Federal CIO Steven VanRoekel said the new documents met three of five action items that agency technology managers developed last winter. OMB received buy-in not...
wfedstaff | April 17, 2015 3:47 pm
The Office of Management and Budget now has released two major strategies in the past month, giving agency chief information officers a host of new deadlines.
But a funny thing happened on the way to developing the goals: the CIOs asked for them.
So as agency technology managers redo their 12-month plans to incorporate the Digital Management Strategy released Wednesday, or the Shared Services Strategy released in early May, don’t feel too bad for them as they are trying to fix agency shortcomings.

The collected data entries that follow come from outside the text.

(** Evaluating in a row's scopes, below those of the enclosing rows; [exists_in]
    runs a subplan in given outer scopes. *)
Definition evaluate_expr (exists_in : nat -> list ScopeRecord -> Result Truth) (outer : list ScopeRecord)
  (e : LogicalExpr) (row : WorkingRow) : Result Datum :=
  let context := evaluation_context outer row (pe_outer_scope_count e) parameters in
  let existential_outer := combined_scopes (take (pe_outer_scope_count e) outer) row in
  evaluate_datum_with_exists (fun subquery => exists_in subquery existential_outer) e context.

Definition input_rows (results : StageResults) (id : nat) : Result (list WorkingRow) :=
  ok_or (default None (results !! id)) "MEMORY-EXEC-003".

Definition shape_for (shapes : list (list ModelDef)) (id : nat) : Result (list ModelDef) :=
  ok_or (shapes !! id) "MEMORY-EXEC-005".

Definition shape_step (shapes : list (list ModelDef)) (n : LogicalNode) : Result (list (list ModelDef)) :=
  let? shape :=
    match n with
    | NSource m _ => Ok [m]
    | NFilter i _ | NWindow i _ | NSort i _ | NDistinct i | NSlice i _ _ => shape_for shapes i
    | NProject _ _ | NAggregate _ _ _ | NUnnest _ _ => Ok []
    | NJoin l r _ _ => let? l := shape_for shapes l in let? r := shape_for shapes r in Ok (l ++ r)
    | NSet l _ _ => shape_for shapes l
    end in
  Ok (shapes ++ [shape]).

Definition scope_shapes : Result (list (list ModelDef)) := foldR shape_step (plan_nodes plan) [].

Definition execute_stage (shapes : list (list ModelDef)) (exists_in : nat -> list ScopeRecord -> Result Truth)
  (results : StageResults) (outer : list ScopeRecord) (n : LogicalNode) : Result (list WorkingRow) :=
  let eval := evaluate_expr exists_in outer in
  match n with
  | NSource m _ => execute_source m
  | NFilter i condition => let? input := input_rows results i in execute_filter limits eval input condition
  | NProject i p => let? input := input_rows results i in execute_project limits eval input p
  | NAggregate i g a => let? input := input_rows results i in execute_aggregate limits eval input g a
  | NUnnest i element => let? input := input_rows results i in execute_unnest limits input element
  | NWindow i w => let? input := input_rows results i in execute_window limits eval input w
  | NSort i keys => let? input := input_rows results i in execute_sort eval input keys
  | NDistinct i => let? input := input_rows results i in execute_distinct limits input
  | NSlice i offset limit => let? input := input_rows results i in Ok (execute_slice input offset limit)
  | NJoin l r k c =>
      let? left_rows := input_rows results l in
      let? right_rows := input_rows results r in
      let? left_shape := ok_or (shapes !! l) "MEMORY-EXEC-007" in
      let? right_shape := ok_or (shapes !! r) "MEMORY-EXEC-007" in
      execute_join limits eval left_rows right_rows left_shape right_shape k c
  | NSet l r o =>
      let? left_rows := input_rows results l in
      let? right_rows := input_rows results r in
      execute_set limits left_rows right_rows o
  end.

(** The nodes [root] needs: a stack search. *)
Fixpoint closure_loop (fuel : nat) (stack : list nat) (needed : list bool) : Result (list bool) :=
  match fuel with
  | O => Ok needed
  | S fuel' =>
      match stack with
      | [] => Ok needed
      | id :: rest =>
          match needed !! id with
          | None => error "MEMORY-EXEC-005"
          | Some true => closure_loop fuel' rest needed
          | Some false =>
              let? node := ok_or (plan_nodes plan !! id) "MEMORY-EXEC-004" in
              closure_loop fuel' (rev (node_inputs node) ++ rest) (<[id := true]> needed)
          end
      end
  end.
(* ===== verification/Optimize.v ===== *)
(** * The optimizer preserves execution ([crates/dol-core/src/plan/optimize.rs])

    A refinement proof: the plan loop on the optimized plan simulates the plan
    loop on the original, whatever the tables, parameters, limits and nesting
    of existential subplans, errors included. *)
From Stdlib Require Import ZArith Lia.
From S2P Require Import Prelude Foreign Truth BTree Types Values Sums Fingerprint Model Expr Row ExprPrepare Plan Executor.

Local Open Scope Z_scope.

(** ** The structural closure is reachability *)
Section Closure.
Context {F : Foreign}.
Context (nodes : list LogicalNode).

(** Inputs come before the nodes that use them. *)
Definition topological : Prop := forall i n, nodes !! i = Some n -> Forall (fun x => (x < i)%nat) (node_inputs n).

Inductive reach (root : nat) : nat -> Prop :=
| reach_root : reach root root
| reach_step i n x : reach root i -> nodes !! i = Some n -> x ∈ node_inputs n -> reach root x.

Lemma reach_trans a b c : reach a b -> reach b c -> reach a c.
Proof. intros Hab. induction 1 as [|i n x _ IH Hn Hx]; [done|]. by eapply reach_step. Qed.

Lemma reach_below root i : topological -> reach root i -> (i <= root)%nat.
Proof.
  intros T. induction 1 as [|i n x _ IH Hn Hx]; [done|].
  specialize (T _ _ Hn). rewrite Forall_forall in T. specialize (T _ Hx). lia.
Qed.

Definition unmarked (l : list bool) : nat := length (List.filter negb l).

Lemma unmarked_insert l (i : nat) : l !! i = Some false -> S (unmarked (<[i := true]> l)) = unmarked l.
Proof.
  unfold unmarked. revert i. induction l as [|b l IH]; intros [|i]; simpl; try done.
  - by intros [= ->].
  - intros H. specialize (IH _ H). destruct b; simpl; lia.
Qed.

Definition marked (l : list bool) (i : nat) : Prop := l !! i = Some true.

Lemma marked_insert l i j : (i < length l)%nat -> marked (<[i := true]> l) j <-> j = i \/ marked l j.
Proof.
  intros Hi. unfold marked. destruct (decide (j = i)) as [->|Hne].
  - rewrite list_lookup_insert_eq by done. tauto.
  - rewrite list_lookup_insert_ne by done. naive_solver.
Qed.

(** Everything a marked node needs is marked or still on the stack. *)
Definition pending (l : list bool) (stack : list nat) : Prop :=
  forall i n x, marked l i -> nodes !! i = Some n -> x ∈ node_inputs n -> marked l x \/ x ∈ stack.

Lemma node_inputs_short n : (length (node_inputs n) <= 2)%nat.
Proof. destruct n; simpl; lia. Qed.
End Closure.

Section ClosureLoop.
Context {F : Foreign}.
Context (plan : LogicalPlan).
Notation nodes := (plan_nodes plan).

Lemma closure_loop_spec fuel stack needed :
  topological nodes -> length needed = length nodes -> Forall (fun x => (x < length nodes)%nat) stack ->
  pending nodes needed stack -> (length stack + 2 * unmarked needed <= fuel)%nat ->
  exists needed', closure_loop plan fuel stack needed = Ok needed' /\ length needed' = length nodes /\
    (forall i, marked needed i \/ i ∈ stack -> marked needed' i) /\ pending nodes needed' [] /\
    (forall i, marked needed' i -> marked needed i \/ exists s, s ∈ stack /\ reach nodes s i).
Proof.
  intros T. revert stack needed. induction fuel as [|fuel IH]; intros stack needed Hl Hs Hp Hf.
  { destruct stack; [|simpl in Hf; lia]. exists needed. split_and!; [done|done| |done|auto].
    intros i [?|H]; [done|by apply not_elem_of_nil in H]. }
  destruct stack as [|id rest]; cbn [closure_loop].
  { exists needed. split_and!; [done|done| |done|auto]. intros i [?|H]; [done|by apply not_elem_of_nil in H]. }
  apply Forall_cons in Hs as [Hid Hs].
  destruct (needed !! id) as [b|] eqn:Eb; [|apply lookup_ge_None in Eb; lia].
  destruct b.
  - destruct (IH rest needed) as (needed' & E & L & M & P & R); [done|done| |simpl in Hf; lia|].
    { intros i n x Hi Hn Hx. destruct (Hp i n x Hi Hn Hx) as [?|[->|?]%elem_of_cons]; auto. }
    exists needed'. split_and!; [done|done| |done|].
    + intros i [?|[->|?]%elem_of_cons]; apply M; auto.
    + intros i [?|(s & ? & ?)]%R; [auto|]. right. exists s. split; [by right|done].
  - destruct (nodes !! id) as [n|] eqn:En; [|apply lookup_ge_None in En; lia]. simpl.
    pose proof (unmarked_insert _ _ Eb) as Hu. pose proof (node_inputs_short n) as Hn2.
    assert (Him : forall j, marked (<[id := true]> needed) j <-> j = id \/ marked needed j)
      by (intros j; apply marked_insert; lia).
    assert (Hin : forall x, x ∈ rev (node_inputs n) ++ rest <-> x ∈ node_inputs n \/ x ∈ rest).
    { intros x. by rewrite elem_of_app, rev_alt, <- rev_alt, list_elem_of_In, <- in_rev, <- list_elem_of_In. }
    destruct (IH (rev (node_inputs n) ++ rest) (<[id := true]> needed)) as (needed' & E & L & M & P & R).
    + by rewrite length_insert.
    + apply Forall_app. split; [|done]. apply Forall_rev. eapply Forall_impl; [apply (T _ _ En)|]. simpl. lia.
    + intros i m x [->|Hi]%Him Hm Hx.
      * rewrite En in Hm. injection Hm as <-. right. apply Hin. auto.
      * rewrite Him. destruct (Hp i m x Hi Hm Hx) as [?|[->|?]%elem_of_cons]; auto.
        right. apply Hin. auto.
    + rewrite length_app, length_rev. simpl in Hf. lia.
    + exists needed'. split_and!; [done|done| |done|].
      * intros i [?|[->|?]%elem_of_cons]; apply M; rewrite ?Him, ?Hin; auto.
      * intros i [[->|?]%Him|(s & [Hs'|Hs']%Hin & Hr)]%R; [|auto| |].
        -- right. exists id. split; [left|constructor].
        -- right. exists id. split; [left|]. eapply reach_trans; [|exact Hr]. eapply reach_step; [constructor|done..].
        -- right. exists s. split; [by right|done].
Qed.

Lemma structural_closure_spec root :
  topological nodes -> (root < length nodes)%nat ->
  exists needed, structural_closure plan root = Ok needed /\ length needed = length nodes /\
    forall i, marked needed i <-> reach nodes root i.
Proof.
  intros T Hr. unfold structural_closure.
  assert (U : forall n, unmarked (replicate n false) = n) by (induction n; unfold unmarked in *; simpl; auto).
  assert (N : forall i, ~ marked (replicate (length nodes) false) i).
  { intros i. unfold marked. intros [? _]%lookup_replicate. done. }
  destruct (closure_loop_spec (2 * length nodes + 2) [root] (replicate (length nodes) false))
    as (needed & E & L & M & P & R).
  - done.
  - apply length_replicate.
  - by constructor.
  - intros i n x Hi. by apply N in Hi.
  - rewrite U. simpl. lia.
  - exists needed. split_and!; [done|done|]. intros i. split.
    + intros [?|(s & Hs & ?)]%R; [by apply N in H|]. by apply list_elem_of_singleton in Hs as ->.
    + induction 1 as [|i n x _ IH Hn Hx]; [apply M; right; left|].
      destruct (P i n x IH Hn Hx) as [?|H]; [done|by apply not_elem_of_nil in H].
Qed.
End ClosureLoop.

(** ** Expressions that resolve their subplans alike evaluate alike *)
Section Expressions.
Context {F : Foreign}.
Context (r1 r2 : nat -> Result Truth).

Definition prepared_sim (a b : PreparedNode) : Prop :=
  pn_ty a = pn_ty b /\
  match pn_kind a, pn_kind b with
  | PExists q fp, PExists q' fp' => r1 q = r2 q'
  | ka, kb => ka = kb
  end.

Lemma evaluate_kind_sim a b ec (ev1 ev2 : nat -> Result Datum) :
  prepared_sim a b -> (forall id, ev1 id = ev2 id) ->
  evaluate_kind r1 ec ev1 (pn_kind a) (pn_ty a) = evaluate_kind r2 ec ev2 (pn_kind b) (pn_ty b).
Proof.
  intros [Et Hk] He. rewrite <- Et. clear Et.
  destruct (pn_kind a), (pn_kind b); simplify_eq; simpl; try done.
  - by rewrite He.
  - rewrite He. destruct (ev2 _); simpl; [|done]. by rewrite He.
  - rewrite He. destruct (ev2 _); simpl; [|done]. by rewrite (mapR_ext ev1 ev2) by auto.
  - rewrite He. destruct (ev2 _) as [v|]; simpl; [|done]. by rewrite !He.
  - by rewrite (mapR_ext ev1 ev2) by auto.
  - by rewrite Hk.
Qed.

Lemma checked_kind_sim a b ec v : prepared_sim a b ->
  checked_kind ec (pn_kind a) (pn_ty a) v = checked_kind ec (pn_kind b) (pn_ty b) v.
Proof.
  intros [<- Hk]. unfold checked_kind.
  assert (E : null_extended_field ec (pn_kind a) v = null_extended_field ec (pn_kind b) v); [|by rewrite E].
  by destruct (pn_kind a), (pn_kind b); simplify_eq.
Qed.

Lemma evaluate_node_sim nodes1 nodes2 ec fuel id :
  Forall2 prepared_sim nodes1 nodes2 ->
  evaluate_node r1 nodes1 ec fuel id = evaluate_node r2 nodes2 ec fuel id.
Proof.
  intros H. revert id. induction fuel as [|fuel IH]; intros id; simpl; [done|].
  destruct (nodes1 !! id) as [a|] eqn:Ea.
  - destruct (Forall2_lookup_l _ _ _ _ _ H Ea) as (b & -> & Hs). simpl.
    rewrite (evaluate_kind_sim a b ec _ _ Hs IH). destruct (evaluate_kind r2 _ _ _ _); simpl; [|done].
    by apply checked_kind_sim.
  - apply lookup_ge_None in Ea. rewrite (Forall2_length _ _ _ H) in Ea. by apply lookup_ge_None in Ea as ->.
Qed.
End Expressions.

Section ExprSim.
Context {F : Foreign}.
Context (ps : Parameters) (E1 E2 : nat -> list ScopeRecord -> Result Truth) (outer : list ScopeRecord).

“This [digital] strategy and many of the other complimentary strategies were founded out of some work we did last winter with the CIO community,” said Steven VanRoekel, federal CIO, in an exclusive interview with Federal News Radio. “We had a two-day offsite at a federal facility here in [Washington] where at the beginning of the two days, I said at the end of the two days we need to have a set of action items we will take out of these meetings that we are going to run and execute on them together. Out of the top five, three of them are represented in the digital strategy, the Shared Services Strategy and the open data stuff we are doing. So we have the weight of the federal CIO community behind us and rallying toward this.” VanRoekel said similar to the development of the 25-point IT reform plan, which hit its 18-month anniversary in June, the strategies were not a top down exercise, but something federal managers realized must be done.
VanRoekel and federal Chief Technology Officer Todd Park detailed the Digital Management Strategy and the new Presidential Innovation Fellows program during a event sponsored by ACT/IAC and AFFIRM.
“They are all identifying the move to mobile, the consumerization of technology and everything as the imperative that they need to seize upon,” VanRoekel said. “This [digital] strategy takes a very comprehensive approach across multiple communities. To be successful, you can’t just focus on either a great dialogue in the plan or the end product. You have to focus on the execution.”
That means, OMB didn’t just stay within the CIO community, but reached across the chief financial officers, the chief acquisition officers and chief human capital officers communities to obtain their buy-in before finalizing the strategy.
A license to innovate
Beyond agency executives, VanRoekel said the digital/mobile plan gives middle-to-upper managers a license to be innovative.
“The bottom line in these series of announcements isn’t just bringing people in from the outside or coming up with a new strategy, [but] it’s us giving them permission to unleash the potential that exists through their experience of consumer technology on the model that is government,” VanRoekel said. “It’s taking that next step to really unleash all of this power of technology in the way we work, the way we interface with Americans and the way we really meet the mission of government.”
He said these mid-level employees are using the consumer-driven technology by shopping online or using smartphones for everyday needs, and now bring the same expectation to government as other citizens do that the services and systems work in a mobile and digital environment.
The strategy begins to address some of those expectations. VanRoekel said OMB will lead an effort to develop a governmentwide bring-your-own-device (BYOD) policy.
Through the Digital Strategy Innovation Center, which will be run by the General Services Administration, agencies will have an application development platform, a mobile device management platform and a consistent way to apply analytics to websites and online resources.
“Part of this is getting these communities together not only to work together collaboratively across the different audiences, but focus on a cross-governmental approach to the things we are doing,” he said. “We tend to have centers of excellence in small places around the government. We’ll have some agency doing great work analyzing security around devices. We’ll have one agency doing a great job with bring-your-own-device. We’ll have one agency focusing on an application delivery model for mobile. The goal here is to have a strategy, have a set of permissions, to work across government to get the government to be more consistent. Let’s take those best practices and scale them laterally versus just in the agencies in which they exist.”
FedRAMP for mobile on the horizon?
One of those communities will be around security and privacy of mobile devices. The strategy calls for the departments of Defense and Homeland Security to work with the National Institute of Standards and Technology to create a mobile security baseline.
VanRoekel said OMB wants a consistent way to authorize devices and applications meet federal cyber standards.
Some in industry termed it a “FedRAMP for mobile.”
“I think the work we are doing in this plan could lead to a FedRAMP for mobile type model,” VanRoekel said. “From an efficiency standpoint, we believe in that model and we definitely want to drive to that.”
Another community is around acquisition. VanRoekel said OMB is developing new guidance for modular or agile development. He said the document is in final clearance so he couldn’t offer too many specifics yet.